## Action item
Provide an exact copy of the lines from the beginning of the records through the line that includes "of the longest", and of no others.

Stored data
--- --- ---

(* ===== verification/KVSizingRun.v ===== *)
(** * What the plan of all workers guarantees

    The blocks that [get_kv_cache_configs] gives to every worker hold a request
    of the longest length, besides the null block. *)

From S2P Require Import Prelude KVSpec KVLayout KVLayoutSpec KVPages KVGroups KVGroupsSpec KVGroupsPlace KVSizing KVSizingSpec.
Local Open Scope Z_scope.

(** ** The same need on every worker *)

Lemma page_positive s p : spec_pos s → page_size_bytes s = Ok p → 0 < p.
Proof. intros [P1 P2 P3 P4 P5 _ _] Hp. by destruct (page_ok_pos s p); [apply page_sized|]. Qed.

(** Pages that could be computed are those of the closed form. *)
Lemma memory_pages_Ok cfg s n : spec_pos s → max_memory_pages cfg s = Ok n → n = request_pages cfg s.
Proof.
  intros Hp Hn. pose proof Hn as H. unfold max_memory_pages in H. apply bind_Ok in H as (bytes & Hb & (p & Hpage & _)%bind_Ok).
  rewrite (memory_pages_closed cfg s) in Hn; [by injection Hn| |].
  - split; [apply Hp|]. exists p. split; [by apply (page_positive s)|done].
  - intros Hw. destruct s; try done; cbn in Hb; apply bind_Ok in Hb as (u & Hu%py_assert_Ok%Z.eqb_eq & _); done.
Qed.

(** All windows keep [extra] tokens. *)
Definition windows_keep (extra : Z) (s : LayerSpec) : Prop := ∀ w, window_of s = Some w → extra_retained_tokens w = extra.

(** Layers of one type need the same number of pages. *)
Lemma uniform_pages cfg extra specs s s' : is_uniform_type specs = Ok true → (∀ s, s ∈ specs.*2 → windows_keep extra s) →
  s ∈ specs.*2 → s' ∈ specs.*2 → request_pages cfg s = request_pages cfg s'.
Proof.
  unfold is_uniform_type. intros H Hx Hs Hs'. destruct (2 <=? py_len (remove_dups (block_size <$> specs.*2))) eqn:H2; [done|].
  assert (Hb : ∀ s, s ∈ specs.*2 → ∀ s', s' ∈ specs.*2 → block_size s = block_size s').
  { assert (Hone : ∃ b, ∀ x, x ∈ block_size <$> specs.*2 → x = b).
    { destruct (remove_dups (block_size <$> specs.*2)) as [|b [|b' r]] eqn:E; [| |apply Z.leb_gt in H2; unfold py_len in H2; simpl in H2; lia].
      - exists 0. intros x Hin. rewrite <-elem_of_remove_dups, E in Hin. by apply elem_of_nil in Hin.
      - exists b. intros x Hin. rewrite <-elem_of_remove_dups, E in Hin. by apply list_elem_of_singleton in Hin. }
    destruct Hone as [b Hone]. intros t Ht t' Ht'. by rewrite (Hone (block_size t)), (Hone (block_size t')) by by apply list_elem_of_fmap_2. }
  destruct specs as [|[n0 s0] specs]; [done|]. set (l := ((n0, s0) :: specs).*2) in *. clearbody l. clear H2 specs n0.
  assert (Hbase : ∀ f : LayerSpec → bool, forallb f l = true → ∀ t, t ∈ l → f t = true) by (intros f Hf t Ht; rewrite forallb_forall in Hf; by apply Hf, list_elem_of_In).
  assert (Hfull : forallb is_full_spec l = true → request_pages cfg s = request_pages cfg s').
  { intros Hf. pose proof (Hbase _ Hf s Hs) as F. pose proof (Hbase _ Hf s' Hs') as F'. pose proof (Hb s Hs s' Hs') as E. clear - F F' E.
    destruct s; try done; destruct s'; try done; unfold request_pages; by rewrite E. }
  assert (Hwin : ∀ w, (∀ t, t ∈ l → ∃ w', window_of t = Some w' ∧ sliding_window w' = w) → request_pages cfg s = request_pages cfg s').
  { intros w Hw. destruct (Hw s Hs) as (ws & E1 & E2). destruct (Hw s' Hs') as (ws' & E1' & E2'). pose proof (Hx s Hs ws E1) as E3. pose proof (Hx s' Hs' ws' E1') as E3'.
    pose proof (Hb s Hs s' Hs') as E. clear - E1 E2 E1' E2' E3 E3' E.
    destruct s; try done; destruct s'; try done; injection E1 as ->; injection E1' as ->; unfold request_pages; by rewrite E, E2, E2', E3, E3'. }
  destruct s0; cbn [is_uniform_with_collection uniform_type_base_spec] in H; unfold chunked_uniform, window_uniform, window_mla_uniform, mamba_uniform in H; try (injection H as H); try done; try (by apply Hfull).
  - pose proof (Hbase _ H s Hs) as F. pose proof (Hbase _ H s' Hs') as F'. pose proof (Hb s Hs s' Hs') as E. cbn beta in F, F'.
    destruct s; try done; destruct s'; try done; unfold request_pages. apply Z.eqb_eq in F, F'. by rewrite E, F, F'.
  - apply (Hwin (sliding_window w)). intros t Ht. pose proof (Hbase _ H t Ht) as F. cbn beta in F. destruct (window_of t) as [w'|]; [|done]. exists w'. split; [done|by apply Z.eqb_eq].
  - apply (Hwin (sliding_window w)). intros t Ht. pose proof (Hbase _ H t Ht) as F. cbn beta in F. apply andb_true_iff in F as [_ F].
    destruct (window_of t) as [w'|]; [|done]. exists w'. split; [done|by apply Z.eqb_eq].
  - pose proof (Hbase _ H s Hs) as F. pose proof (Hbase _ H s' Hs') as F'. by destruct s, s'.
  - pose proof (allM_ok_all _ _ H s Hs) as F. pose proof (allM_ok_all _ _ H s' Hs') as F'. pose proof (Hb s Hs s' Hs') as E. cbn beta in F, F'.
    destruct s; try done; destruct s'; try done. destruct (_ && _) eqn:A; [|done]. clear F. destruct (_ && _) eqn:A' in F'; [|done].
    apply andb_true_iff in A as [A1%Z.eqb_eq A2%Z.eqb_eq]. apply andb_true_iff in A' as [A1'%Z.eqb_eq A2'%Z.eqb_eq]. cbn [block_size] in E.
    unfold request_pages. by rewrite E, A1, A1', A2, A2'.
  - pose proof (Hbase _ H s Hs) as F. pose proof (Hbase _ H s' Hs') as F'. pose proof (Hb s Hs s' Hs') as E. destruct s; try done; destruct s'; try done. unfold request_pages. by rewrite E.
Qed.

--- --- ---

## Answer to the problem
(* ===== verification/KVSizingRun.v ===== *)
(** * What the plan of all workers guarantees

    The blocks that [get_kv_cache_configs] gives to every worker hold a request
    of the longest length, besides the null block. *)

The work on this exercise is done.